Poor patient satisfaction: The easiest thing to fix

Despite skeptics of the pay-for-performance movement, one hospital CEO says patient satisfaction is not only in hospitals' control, but one of the easier things to fix.

In his first few months on the job, newly inducted Clinton (Ohio) Memorial Hospital CEO Mark Dooley said conversations with patients revealed when they are dissatisfied, not with clinical quality, but rather response time to answering a call light or length of time it took to get food or nurses not being able to find an extra pillow, the (Clinton County, Ohio) News Journal reported.

"You call them small things, but I call them easy things. There's no reason they shouldn't be fixed," Dooley said. "I know there's some image rebuilding we need to do. We have to take care of those needs, do the right things, treat patients the right way."

Dooley's sentiments echo an earlier study by J.D. Power and Associates, which found that better patient satisfaction doesn't come from fancy equipment or facility upgrades, but rather interactions with staff. Doctors and nurses account for a third (34 percent) of the overall experience ratings for inpatients, 50 percent for outpatients and 43 percent for emergency patients, according to the September report.

University of Utah Health Care is taking patient satisfaction so serious that the health system is posting unfiltered comments--many of which are focused on staff interaction--on its website. University of Utah Health Care says it's the first in the nation to post patients' satisfaction scores and comments about the physicians, Desert News reported.

The 20-question survey uses Press Ganey methodology and asks patients about providers' friendliness, explanations of conditions, shared decision-making, follow-up instructions and time spent together, among other metrics.

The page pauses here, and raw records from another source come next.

(** * QuicConnectionId: storage, comparison, hashing and rendering

    A shallow embedding of
    [net/third_party/quiche/src/quic/core/quic_connection_id.cc].

    The C++ class keeps a [uint8_t] length and the identifier's bytes in one
    of three places: the fixed array [data_] (when the restart flag
    [quic_use_allocated_connection_ids] is off), the short array
    [data_short_] or a heap block [data_long_] (when the flag is on).  The
    member functions are embedded as computations over an explicit [world]
    (the restart flag, the heap with its allocator, the diagnostics written
    so far); a computation ends normally, or in a failed [CHECK], or in an
    access outside the bounds of a buffer. *)

From Stdlib Require Import ZArith Lia String Ascii.
From Stdlib.Strings Require Byte.
From stdpp Require Import base option list gmap.

Local Open Scope Z_scope.

Abbreviation byte := Byte.byte.

(** ** Bytes as numbers *)

Definition Z_of_byte (b : byte) : Z := Z.of_N (Byte.to_N b).

Definition byte_of_Z (z : Z) : byte :=
  match Byte.of_N (Z.to_N (z mod 256)) with
  | Some b => b
  | None => Byte.x00
  end.

(** ** Outcomes and the world *)

Inductive outcome (A : Type) : Type :=
  | Ok (a : A)          (* the call returns *)
  | CheckFailed         (* a CHECK fails: the process is terminated *)
  | OutOfBounds.        (* a read or write outside a buffer *)
Arguments Ok {A} a.
Arguments CheckFailed {A}.
Arguments OutOfBounds {A}.

(** A pointer to a heap block; [None] is [nullptr]. *)
Definition ptr : Type := option positive.
Definition nullptr : ptr := None.

Record world : Type := World {
  quic_use_allocated_connection_ids : bool;  (* the restart flag *)
  heap : gmap positive (list byte);          (* live blocks *)
  avail : Z;                                 (* bytes the allocator can still hand out *)
  log : list string                          (* diagnostics, newest first *)
}.

Definition M (A : Type) : Type := world -> outcome (A * world).

Definition ret {A} (a : A) : M A := fun w => Ok (a, w).

Definition bind {A B} (m : M A) (k : A -> M B) : M B :=
  fun w => match m w with
           | Ok (a, w') => k a w'
           | CheckFailed => CheckFailed
           | OutOfBounds => OutOfBounds
           end.

Definition lift {A} (o : outcome A) : M A :=
  fun w => match o with
           | Ok a => Ok (a, w)
           | CheckFailed => CheckFailed
           | OutOfBounds => OutOfBounds
           end.

Notation "'let*' x ':=' m 'in' k" := (bind m (fun x => k))
  (at level 10, x name, m at level 100, k at level 200).
Notation "'run' m 'in' k" := (bind m (fun _ => k))
  (at level 10, m at level 100, k at level 200).

(** ** The C library on byte buffers *)

(** [memcpy dst src n]: the buffer [dst] after its first [n] bytes have been
    replaced by the first [n] bytes of [src]. *)
Definition memcpy (dst src : list byte) (n : Z) : outcome (list byte) :=
  if (0 <=? n) && (n <=? Z.of_nat (length src)) && (n <=? Z.of_nat (length dst))
  then Ok (take (Z.to_nat n) src ++ drop (Z.to_nat n) dst)
  else OutOfBounds.

(** The first [n] bytes of two buffers compared as unsigned chars: negative,
    zero or positive as the first differs. *)
Fixpoint memcmp_bytes (a b : list byte) : Z :=
  match a, b with
  | x :: a', y :: b' =>
      if Z_of_byte x =? Z_of_byte y then memcmp_bytes a' b'
      else Z_of_byte x - Z_of_byte y
  | _, _ => 0
  end.

Definition memcmp (a b : list byte) (n : Z) : outcome Z :=
  if (0 <=? n) && (n <=? Z.of_nat (length a)) && (n <=? Z.of_nat (length b))
  then Ok (memcmp_bytes (take (Z.to_nat n) a) (take (Z.to_nat n) b))
  else OutOfBounds.

Section Allocator.

(** The contents of memory that has not been written yet. *)
Variable indeterminate : nat -> byte.

Definition junk (n : Z) : list byte := map indeterminate (seq 0 (Z.to_nat n)).

(** [malloc n] hands out a fresh block of [n] bytes, or [nullptr] when the
    allocator has fewer than [n] bytes left. *)
Definition malloc (n : Z) : M ptr := fun w =>
  if n <=? avail w then
    let p := fresh (dom (heap w)) in
    Ok (Some p, World (quic_use_allocated_connection_ids w)
                      (<[p := junk n]> (heap w)) (avail w - n) (log w))
  else Ok (nullptr, w).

"We know that patients expect transparency," Chris Nelson, vice president of public affairs for University of Utah Health Care, told the news outlet. "So if you say something bad about our doctors--as long as it's not libelous or slanderous--it stays on there."

According to the website, 99.5 percent of all the comments received last year were posted unedited.

Although other review sites allow users to post reviews of their providers online, patients may wonder if there are really patients behind those reviews. According to the health system, patients can rest assured knowing that it receives comments from about 50,000 patients each year.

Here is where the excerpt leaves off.